● Task item:
From the data below, copy exactly the lines that lie between the one holding "n ← h !! ptr;" and the one holding "set_prev h (tl_next t) tl.", including both, and nothing more.

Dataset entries
——

(* ===== verification/DlgTimer.v ===== *)
(** * DlgTimer: the dialog timers (modules/dialog/dlg_timer.c)

    The circular doubly linked list of [struct dlg_tl] behind the dialog
    timeout timer and the delete timer, and the two ping lists.

    A heap maps the addresses of list nodes to their contents; the sentinel
    [timer->first] is a node like the others.  0 is [NULL], -1 is
    [FAKE_DIALOG_TL]; neither is the address of a node.  An access to an address
    without a node is [None].  The code runs each operation under the lock of its
    timer, so an operation is one step. *)

From stdpp Require Import prelude list gmap.
From Stdlib Require Import ZArith Lia.
From S2P Require Import Prelude.

(** ** struct dlg_tl and memory accesses *)

Record dlg_tl := Tl { tl_next : Z; tl_prev : Z; tl_timeout : Z }.
Abbreviation heap := (gmap Z dlg_tl).

Definition NULL : Z := 0.
Definition FAKE_DIALOG_TL : Z := -1.

Definition set_next (h : heap) (a x : Z) : option heap :=
  n ← h !! a; Some (<[a := Tl x (tl_prev n) (tl_timeout n)]> h).
Definition set_prev (h : heap) (a x : Z) : option heap :=
  n ← h !! a; Some (<[a := Tl (tl_next n) x (tl_timeout n)]> h).
Definition set_timeout (h : heap) (a x : Z) : option heap :=
  n ← h !! a; Some (<[a := Tl (tl_next n) (tl_prev n) x]> h).

(** [_init_gen_dlg_timer]: the sentinel points to itself; [None] when one of the
    allocations fails.  The other nodes are zeroed by their owners. *)
Definition init_gen_dlg_timer (h : heap) (first : Z) (shm_ok lock_ok init_ok : bool)
    : option heap :=
  if shm_ok && lock_ok && init_ok then Some (<[first := Tl first first 0]> h) else None.

(** ** Insertion and removal *)

(** [for (ptr = first.prev; ptr != &first; ptr = ptr->prev) if (ptr->timeout <=
    tl->timeout) break;] *)
Fixpoint insert_scan (fuel : nat) (h : heap) (first timeout ptr : Z) : option Z :=
  match fuel with
  | O => None
  | S k =>
      if ptr =? first then Some ptr
      else
        n ← h !! ptr;
        if tl_timeout n <=? timeout then Some ptr
        else insert_scan k h first timeout (tl_prev n)
  end.

Definition insert_gen_timer_unsafe (h : heap) (first tl : Z) : option heap :=
  f ← h !! first;
  t ← h !! tl;
  ptr ← insert_scan (S (size h)) h first (tl_timeout t) (tl_prev f);
  h ← set_prev h tl ptr;
  p ← h !! ptr;
  h ← set_next h tl (tl_next p);
  t ← h !! tl;
  h ← set_next h (tl_prev t) tl;
  t ← h !! tl;
  set_prev h (tl_next t) tl.

(** [remove_dlg_timer_unsafe] *)
Definition remove_dlg_timer_unsafe (h : heap) (tl : Z) : option heap :=
  t ← h !! tl;
  h ← set_next h (tl_prev t) (tl_next t);
  t ← h !! tl;
  set_prev h (tl_next t) (tl_prev t).

(** ** The operations of the dialog timer

    Each returns the heap and the return code; [ticks] is [get_ticks()]. *)

Definition insert_dlg_timer (h : heap) (first tl ticks interval : Z) : option (heap * Z) :=
  t ← h !! tl;
  if negb (tl_next t =? NULL) || negb (tl_prev t =? NULL) then Some (h, -1)
  else
    h ← set_timeout h tl (u32 (ticks + interval));
    h ← insert_gen_timer_unsafe h first tl;
    Some (h, 0).

Definition insert_attempt_dlg_del_timer (h : heap) (first tl ticks interval : Z)
    : option (heap * Z) :=
  t ← h !! tl;
  if tl_prev t =? NULL then
    if negb (tl_next t =? NULL) then Some (h, -2)
    else
      h ← set_timeout h tl (u32 (ticks + interval));
      h ← insert_gen_timer_unsafe h first tl;
      Some (h, 0)
  else Some (h, -1).

Definition remove_dlg_timer (h : heap) (tl : Z) : option (heap * Z) :=
  t ← h !! tl;
  if (tl_prev t =? NULL) && (tl_timeout t =? 0) then Some (h, 1)
  else if (tl_prev t =? NULL) || (tl_next t =? NULL) || (tl_next t =? FAKE_DIALOG_TL)
  then Some (h, -1)
  else
    h ← remove_dlg_timer_unsafe h tl;
    h ← set_next h tl FAKE_DIALOG_TL;
    h ← set_prev h tl NULL;
    h ← set_timeout h tl 0;
    Some (h, 0).

Definition update_dlg_timer (h : heap) (first tl ticks timeout : Z) : option (heap * Z) :=
  t ← h !! tl;
  if tl_next t =? FAKE_DIALOG_TL then Some (h, 0)
  else if negb (tl_next t =? NULL) && (tl_prev t =? NULL) then Some (h, -1)
  else
    '(h, ret) ← (if negb (tl_next t =? NULL)
                 then h ← remove_dlg_timer_unsafe h tl; Some (h, 0)
                 else Some (h, 1));
    h ← set_timeout h tl (u32 (ticks + timeout));
    h ← insert_gen_timer_unsafe h first tl;
    Some (h, ret).

(** ** Expiration *)

(** [while (tl != end && tl->timeout <= time) { tl->prev = 0; tl->timeout = 0;
    tl = tl->next; }] *)
Fixpoint expire_scan (fuel : nat) (h : heap) (endp time tl : Z) : option (heap * Z) :=
  match fuel with
  | O => None
  | S k =>
      if tl =? endp then Some (h, tl)
      else
        t ← h !! tl;
        if tl_timeout t <=? time then
          h ← set_prev h tl NULL;
          h ← set_timeout h tl 0;
          t ← h !! tl;
          expire_scan k h endp time (tl_next t)
        else Some (h, tl)
  end.

(** [_get_gen_expired_dlgs]: the heap and the head of the detached list. *)
Definition get_gen_expired_dlgs (h : heap) (first time : Z) : option (heap * Z) :=
  f ← h !! first;
  n ← h !! tl_next f;
  if (tl_next f =? first) || (time <? tl_timeout n) then Some (h, FAKE_DIALOG_TL)
  else
    '(h, tl) ← expire_scan (S (size h)) h first time (tl_next f);
    f ← h !! first;
    n ← h !! tl_next f;
    if (tl =? first) && negb (tl_prev n =? NULL) then Some (h, FAKE_DIALOG_TL)
    else
      let ret := tl_next f in
      t ← h !! tl;
      h ← set_next h (tl_prev t) FAKE_DIALOG_TL;
      h ← set_next h first tl;
      h ← set_prev h tl first;
      Some (h, ret).

(** The two timers of the module: [d_timer] and [ddel_timer], in separate heaps
    (the members [tl] and [del_tl] of a dialog). *)
Record timers := Timers { d_heap : heap; ddel_heap : heap }.

(** One [while (tl != FAKE_DIALOG_TL)] loop of [dlg_timer_routine] on the timer
    selected by [get]/[put], with the handler [hdl]; the result lists the nodes
    handed to it. *)
Fixpoint run_expired (get : timers → heap) (put : timers → heap → timers)
    (hdl : timers → Z → option timers) (fuel : nat) (s : timers) (tl : Z)
    : option (timers * list Z) :=
  match fuel with
  | O => None
  | S k =>
      if tl =? FAKE_DIALOG_TL then Some (s, [])
      else
        t ← get s !! tl;
        h ← set_next (get s) tl FAKE_DIALOG_TL;
        s ← hdl (put s h) tl;
        '(s, calls) ← run_expired get put hdl k s (tl_next t);
        Some (s, tl :: calls)
  end.

Definition put_d (s : timers) (h : heap) : timers := Timers h (ddel_heap s).
Definition put_ddel (s : timers) (h : heap) : timers := Timers (d_heap s) h.

(** [dlg_timer_routine]: the nodes handed to [timer_hdl] and to [del_timer_hdl]. *)
Definition dlg_timer_routine (timer_hdl del_timer_hdl : timers → Z → option timers)
    (first del_first dlg_del_delay : Z) (s : timers) (ticks : Z)
    : option (timers * list Z * list Z) :=
  '(h, tl) ← get_gen_expired_dlgs (d_heap s) first ticks;
  '(s, c1) ← run_expired d_heap put_d timer_hdl (S (size h)) (put_d s h) tl;
  if dlg_del_delay =? 0 then Some (s, c1, [])
  else
    '(h, tl) ← get_gen_expired_dlgs (ddel_heap s) del_first ticks;
    '(s, c2) ← run_expired ddel_heap put_ddel del_timer_hdl (S (size h)) (put_ddel s h) tl;
    Some (s, c1, c2).
(** Unlinking a node. *)
Lemma seg_unlink h h' l1 x l2 b : ∀ a,
  let p := before_or a l1 in
  let n := after_or l2 b in
  seg h a (l1 ++ x :: l2) b → NoDup (a :: l1 ++ x :: l2) → NoDup (l1 ++ x :: l2 ++ [b]) →
  (∀ y, y ≠ x → hnext h' y = upd (hnext h) p n y) →
  (∀ y, y ≠ x → hprev h' y = upd (hprev h) n p y) →
  seg h' a (l1 ++ l2) b.
Proof.
  induction l1 as [|z l1 IH]; intros a p n Hs Ha Hb Hn Hp; simpl in *.
  - subst p n. unfold before_or, after_or in *; simpl in *. destruct Hs as (_ & _ & Hs).
    apply NoDup_cons in Ha as [Hax Ha]. apply NoDup_cons in Hb as [Hxb Hb].
    destruct l2 as [|y l2]; simpl in *.
    + rewrite Hn, Hp, !upd_eq by set_solver. done.
    + rewrite Hn, Hp, !upd_eq by set_solver.
      destruct Hs as (_ & _ & Hs). split_and!; [done..|].
      eapply seg_ext; [..|exact Hs]; intros w Hw.
      * apply NoDup_cons in Ha as [? _]. rewrite Hn, !upd_ne by set_solver. done.
      * apply NoDup_cons in Hb as [? _]. rewrite Hp, !upd_ne by set_solver. done.
  - destruct Hs as (H1 & H2 & Hs). subst p. rewrite before_or_cons in *.
    pose proof (before_or_elem z l1). pose proof (after_or_elem l2 b).
    apply NoDup_cons in Ha as [Ha1 Ha]. pose proof Hb as [Hb1 Hb']%NoDup_cons.
    rewrite Hn, Hp by set_solver. rewrite !upd_ne by set_solver. split_and!; [done..|].
    by apply IH.
Qed.

Lemma seg_next h a l1 l2 b :
  seg h a (l1 ++ l2) b → hnext h (before_or a l1) = Some (after_or l2 b).
Proof.
  revert a. induction l1 as [|x l1 IH]; intros a; simpl.
  - destruct l2; simpl; unfold before_or, after_or; naive_solver.
  - rewrite before_or_cons. naive_solver.
Qed.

——

● Response:
        n ← h !! ptr;
        if tl_timeout n <=? timeout then Some ptr
        else insert_scan k h first timeout (tl_prev n)
  end.

Definition insert_gen_timer_unsafe (h : heap) (first tl : Z) : option heap :=
  f ← h !! first;
  t ← h !! tl;
  ptr ← insert_scan (S (size h)) h first (tl_timeout t) (tl_prev f);
  h ← set_prev h tl ptr;
  p ← h !! ptr;
  h ← set_next h tl (tl_next p);
  t ← h !! tl;
  h ← set_next h (tl_prev t) tl;
  t ← h !! tl;
  set_prev h (tl_next t) tl.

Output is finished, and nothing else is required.